Reproduce the entries from their first line up to and including the line with "intros Hle. pose". Leave out everything after it.

=== Section Start ===

(** The lists the code gathers. *)
Lemma gather_full : length (S1 ++ S2) = 15%nat ->
  (let* front := gather_kids 16 (enc a) o 0 (zlen K1) x in Ok (front ++ (if zlen K1 =? 16 then [x] else []))) = (Ok (K1 ++ x :: K2) : P _)
  /\ gather_seps 16 (enc a) o 0 0 (zlen K1) s = Ok (S1 ++ s :: S2).
Proof.
  intros Hf. destruct (full_view Hf) as (E & _). rewrite length_app in Hf. split.
  - pose proof (gather_kids_ok a o b S1 S2 K1 K2 x Ha Hb [] K1) as G. cbn [app] in G. change (zlen []) with 0 in G. rewrite length_app, HK1, HK2 in G. replace (S (length S1) + length S2)%nat with 16%nat in G by lia. rewrite G; [|rewrite Hb, E; unfold zlen; rewrite length_app, Hf; done|done].
    rewrite <- (assoc_L (++)). do 2 f_equal. clear G. destruct (Z.eqb_spec (zlen K1) 16) as [Hz|Hz].
    + assert (K2 = []) as -> by (apply length_zero_iff_nil; unfold zlen in Hz; lia). done.
    + assert (K2 <> []) by (intros EK; rewrite EK in HK2; cbn in HK2; unfold zlen in Hz; lia). destruct K2; [done|]. by rewrite app_nil_r.
  - pose proof (gather_seps_ok a o b S1 S2 s Ha Hb (K1 ++ K2) [] S1) as G. cbn [app] in G. change (zlen []) with 0 in G. rewrite length_app in G. cbn [length] in G. replace (length S1 + S (length S2))%nat with 16%nat in G by lia. replace (zlen K1) with (zlen S1 + 1) by (unfold zlen; lia). rewrite G; [done| |done].
    rewrite Hb, E. unfold zlen. rewrite length_app, Hf. done.
Qed.

Lemma split_at_mid {A} (l : list A) n : (n < length l)%nat -> exists y, get_at l (Z.of_nat n) = (Ok y : P A) /\ l = take n l ++ y :: drop (S n) l.
Proof. intros Hn. destruct (lookup_lt_is_Some_2 l n Hn) as [y Hy]. exists y. unfold get_at. destruct (Z.ltb_spec (Z.of_nat n) 0); [lia|]. rewrite Nat2Z.id, Hy. split; [done|]. by rewrite take_drop_middle. Qed.

Lemma branchInsertChild_ok : (length (S1 ++ S2) <= 15)%nat -> exists a' up, branchInsertChild (enc a) o (zlen K1) s.1 s.2 x.1 x.2 = Ok (enc a', up) /\ child_inserted a a' o (S1 ++ s :: S2) (K1 ++ x :: K2) L B up.
Proof.
  intros Hle. pose proof (branch_of_ok _ _ _ Ha Hb) as Hok. assert (Ek : bNkeys (enc a) o = Ok (zlen (S1 ++ S2))). { rewrite (bNkeys_enc a o b Ha Hb). destruct Hv as (gs & gk & ->). done. }
  unfold branchInsertChild. rewrite Ek. change sepMax with 15. destruct (Z.ltb_spec (zlen (S1 ++ S2)) 15) as [Hlt|Hge].
  - destruct (branchShiftIn_ok a o b S1 S2 K1 K2 s x Ha Hb Hv HK1 HK2 Hs Hx) as (b' & -> & Hok' & Hv'); [unfold zlen in Hlt; lia|]. exists (upd_branch a o b'), None. split; [done|]. econstructor; [|done|done|done]. rewrite length_app in *. cbn. unfold zlen in Hlt. rewrite length_app in Hlt. lia.
  - assert (Hf : length (S1 ++ S2) = 15%nat) by (unfold zlen in Hge; lia). destruct (full_view Hf) as (E & Fs & Fk). destruct (gather_full Hf) as [G1 G2]. replace (zlen (S1 ++ S2)) with 15 by (unfold zlen; lia). change (Z.to_nat (15 + 1)) with 16%nat. change (15 + 1) with 16.
    rewrite <- !surjective_pairing. destruct (gather_kids _ _ _ _ _ _) as [front| |]; try done. injection G1 as G1. rewrite G1. set (kids := K1 ++ x :: K2) in *. set (seps := S1 ++ s :: S2) in *.
    assert (Lk : length kids = 17%nat) by (unfold kids; rewrite length_app in *; cbn; lia). assert (Ls : length seps = 16%nat) by (unfold seps; rewrite length_app in *; cbn; lia).
    rewrite Lk. change (17 - 1)%nat with 16%nat. rewrite G2. replace (zlen kids) with 17 by (unfold zlen; lia). change (17 / 2) with 8. change (8 - 1) with 7. destruct (split_at_mid seps 7 ltac:(lia)) as ([us ur] & E7 & Esp). change (Z.of_nat 7) with 7 in E7. rewrite E7.
    destruct (allocBranch_ok a L (o :: B) Ha Hown Hsz) as (a1 & rgt & -> & [A1 A2 A3 A4 A5 [A6 A6'] A7 A8]). pose proof (own_NoDup _ _ _ A5) as [_ [Hni HN]%NoDup_cons].
    assert (Hbo : branch_of a1 o = Some b) by (rewrite A3; [done|left]).
    destruct (rewrite_node a1 o b 7 (ztake 8 kids) (ztake 7 seps) A1 Hbo) as (bl & E1 & Hl1 & Hl2); rewrite ?ztake_take; try (unfold zlen; rewrite ?length_take, ?Lk, ?Ls; lia); try by apply Forall_take.
    pose proof (arena_ok_upd_branch a1 o bl A1 Hl1) as A1'. assert (Hro : branch_of (upd_branch a1 o bl) rgt = Some clear_branch). { pose proof (branch_of_range _ _ _ Hbo). rewrite branch_of_upd_ne; [done|lia|]. intros ->. apply Hni. left. }
    destruct (rewrite_node (upd_branch a1 o bl) rgt _ 8 (zdrop 8 kids) (zdrop 8 seps) A1' Hro) as (br & E2 & Hr1 & Hr2); rewrite ?zdrop_drop; try (unfold zlen; rewrite ?length_drop, ?Lk, ?Ls; lia); try (by apply Forall_drop).
    rewrite <- ztake_take, <- ztake_take, <- !zdrop_drop. follow E1. change (17 - 8 - 1) with 8. follow E2. rewrite !ztake_take, !zdrop_drop in *. exists (upd_branch (upd_branch a1 o bl) rgt br), (Some (us, ur, rgt)). split; [done|].
    pose proof (branch_of_range _ _ _ Hbo) as Hro1. pose proof (branch_of_range _ _ _ A2) as Hro2. apply not_elem_of_cons in Hni as [Hni1 Hni2]. apply NoDup_cons in HN as [HN1 HN2].
    apply (child_splits _ _ _ _ _ _ _ (take 7 seps) (drop 8 seps) (take 8 kids) (drop 8 kids) bl br); [exact Esp|by rewrite take_drop|..]; try (rewrite ?length_take, ?length_drop, ?Lk, ?Ls; done); try done.
    + by apply arena_ok_upd_branch.
    + rewrite branch_of_upd_ne by lia. by eapply branch_of_upd.
    + by eapply branch_of_upd.
    + intros o' Ho'. rewrite !branch_of_upd_ne; [apply A3; by right|lia|congruence|lia|congruence].
    + apply own_upd_branch, own_upd_branch. eapply own_perm; [exact A5|done|solve_Permutation].
    + cbn. unfold zlen in *. by rewrite !length_insert.
Qed.
End insert_child_ok.

(** ** Cells of a node *)

Section node_cells.
Context (a : arena) (o : Z) (b : abranch).
Hypothesis (Ha : arena_ok a) (Hb : branch_of a o = Some b).

Lemma node_kid seps K1 x K2 i : branchv b seps (K1 ++ x :: K2) -> i = zlen K1 -> bChild (enc a) o i = Ok x.1 /\ bCount (enc a) o i = Ok x.2 /\ kid_ok x.
Proof.
  intros Hv ->. destruct (branchv_view _ _ _ (branch_of_ok _ _ _ Ha Hb) Hv) as (gs & gk & E & Hw & _). rewrite (view_enc a o b _ _ _ Hb E). rewrite <- (assoc_L (++)) in *. cbn [app] in *.
  destruct (get_kid a o b Ha Hb _ _ _ Hw (zlen K1) (zlen_nonneg _) x) as [-> ->]; [by apply lookup_here|]. split_and!; [done|done|]. eapply (kid_at _ _ _ (length K1)); [exact Hw|by apply list_lookup_middle].
Qed.

Lemma node_set_count seps K1 x K2 i n : branchv b seps (K1 ++ x :: K2) -> i = zlen K1 -> is_u32 n -> exists b', bSetCount (enc a) o i n = Ok (enc (upd_branch a o b')) /\ branch_ok b' /\ branchv b' seps (K1 ++ (x.1, n) :: K2).
Proof.
  intros Hv -> Hn. destruct (branchv_view _ _ _ (branch_of_ok _ _ _ Ha Hb) Hv) as (gs & gk & E & Hw & _). rewrite (view_enc a o b _ _ _ Hb E). rewrite <- (assoc_L (++)) in *. cbn [app] in *.
  rewrite (put_count a o b Ha Hb _ _ _ Hw (zlen K1) (zlen_nonneg _) n x); [|by apply lookup_here]. rewrite insert_here by done. eexists. split; [done|]. apply (branchv_new _ _ gs _ gk); [done|done|by rewrite <- (assoc_L (++))|].
  pose proof (bview_kid _ _ _ (length K1) (x.1, n) Hw) as Hw'. rewrite insert_app_r_alt, Nat.sub_diag in Hw' by lia. apply Hw'. assert (Hx : kid_ok x) by (eapply (kid_at _ _ _ (length K1)); [exact Hw|by apply list_lookup_middle]). split; [apply Hx|done].
Qed.

Lemma node_sep S1 s S2 kids i : branchv b (S1 ++ s :: S2) kids -> i = zlen S1 -> bSepScore (enc a) o i = Ok s.1 /\ bSepRef (enc a) o i = Ok s.2 /\ ent_ok s.
Proof.
  intros Hv ->. destruct (branchv_view _ _ _ (branch_of_ok _ _ _ Ha Hb) Hv) as (gs & gk & E & Hw & _). rewrite (view_enc a o b _ _ _ Hb E). rewrite <- (assoc_L (++)) in *. cbn [app] in *.
  destruct (get_sep a o b Ha Hb _ _ _ Hw (zlen S1) (zlen_nonneg _) s) as [-> ->]; [by apply lookup_here|]. split_and!; [done|done|]. eapply (sep_at _ _ _ (length S1)); [exact Hw|by apply list_lookup_middle].
Qed.

Lemma node_set_sep S1 s S2 kids i s' : branchv b (S1 ++ s :: S2) kids -> i = zlen S1 -> ent_ok s' -> exists b', bSetSep (enc a) o i s'.1 s'.2 = Ok (enc (upd_branch a o b')) /\ branch_ok b' /\ branchv b' (S1 ++ s' :: S2) kids.
Proof.
  intros Hv -> Hs. destruct (branchv_view _ _ _ (branch_of_ok _ _ _ Ha Hb) Hv) as (gs & gk & E & Hw & Hl & _). rewrite (view_enc a o b _ _ _ Hb E). rewrite length_app in Hl. cbn in Hl. rewrite <- (assoc_L (++)) in *. cbn [app] in *.
  rewrite (put_sep a o b Ha Hb _ _ _ Hw (zlen S1) (zlen_nonneg _)) by (unfold zlen; lia). rewrite <- surjective_pairing, insert_here by done. eexists. split; [done|]. apply (branchv_new _ _ gs _ gk); [rewrite !zlen_app, !zlen_cons; lia|by rewrite <- (assoc_L (++))|done|].
  pose proof (bview_sep _ _ _ (length S1) s' Hw Hs) as Hw'. rewrite insert_app_r_alt, Nat.sub_diag in Hw' by lia. exact Hw'.
Qed.
End node_cells.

=== Section End ===

**COMPLETED EXERCISE**
(** The lists the code gathers. *)
Lemma gather_full : length (S1 ++ S2) = 15%nat ->
  (let* front := gather_kids 16 (enc a) o 0 (zlen K1) x in Ok (front ++ (if zlen K1 =? 16 then [x] else []))) = (Ok (K1 ++ x :: K2) : P _)
  /\ gather_seps 16 (enc a) o 0 0 (zlen K1) s = Ok (S1 ++ s :: S2).
Proof.
  intros Hf. destruct (full_view Hf) as (E & _). rewrite length_app in Hf. split.
  - pose proof (gather_kids_ok a o b S1 S2 K1 K2 x Ha Hb [] K1) as G. cbn [app] in G. change (zlen []) with 0 in G. rewrite length_app, HK1, HK2 in G. replace (S (length S1) + length S2)%nat with 16%nat in G by lia. rewrite G; [|rewrite Hb, E; unfold zlen; rewrite length_app, Hf; done|done].
    rewrite <- (assoc_L (++)). do 2 f_equal. clear G. destruct (Z.eqb_spec (zlen K1) 16) as [Hz|Hz].
    + assert (K2 = []) as -> by (apply length_zero_iff_nil; unfold zlen in Hz; lia). done.
    + assert (K2 <> []) by (intros EK; rewrite EK in HK2; cbn in HK2; unfold zlen in Hz; lia). destruct K2; [done|]. by rewrite app_nil_r.
  - pose proof (gather_seps_ok a o b S1 S2 s Ha Hb (K1 ++ K2) [] S1) as G. cbn [app] in G. change (zlen []) with 0 in G. rewrite length_app in G. cbn [length] in G. replace (length S1 + S (length S2))%nat with 16%nat in G by lia. replace (zlen K1) with (zlen S1 + 1) by (unfold zlen; lia). rewrite G; [done| |done].
    rewrite Hb, E. unfold zlen. rewrite length_app, Hf. done.
Qed.

Lemma split_at_mid {A} (l : list A) n : (n < length l)%nat -> exists y, get_at l (Z.of_nat n) = (Ok y : P A) /\ l = take n l ++ y :: drop (S n) l.
Proof. intros Hn. destruct (lookup_lt_is_Some_2 l n Hn) as [y Hy]. exists y. unfold get_at. destruct (Z.ltb_spec (Z.of_nat n) 0); [lia|]. rewrite Nat2Z.id, Hy. split; [done|]. by rewrite take_drop_middle. Qed.

Lemma branchInsertChild_ok : (length (S1 ++ S2) <= 15)%nat -> exists a' up, branchInsertChild (enc a) o (zlen K1) s.1 s.2 x.1 x.2 = Ok (enc a', up) /\ child_inserted a a' o (S1 ++ s :: S2) (K1 ++ x :: K2) L B up.
Proof.
  intros Hle. pose proof (branch_of_ok _ _ _ Ha Hb) as Hok. assert (Ek : bNkeys (enc a) o = Ok (zlen (S1 ++ S2))). { rewrite (bNkeys_enc a o b Ha Hb). destruct Hv as (gs & gk & ->). done. }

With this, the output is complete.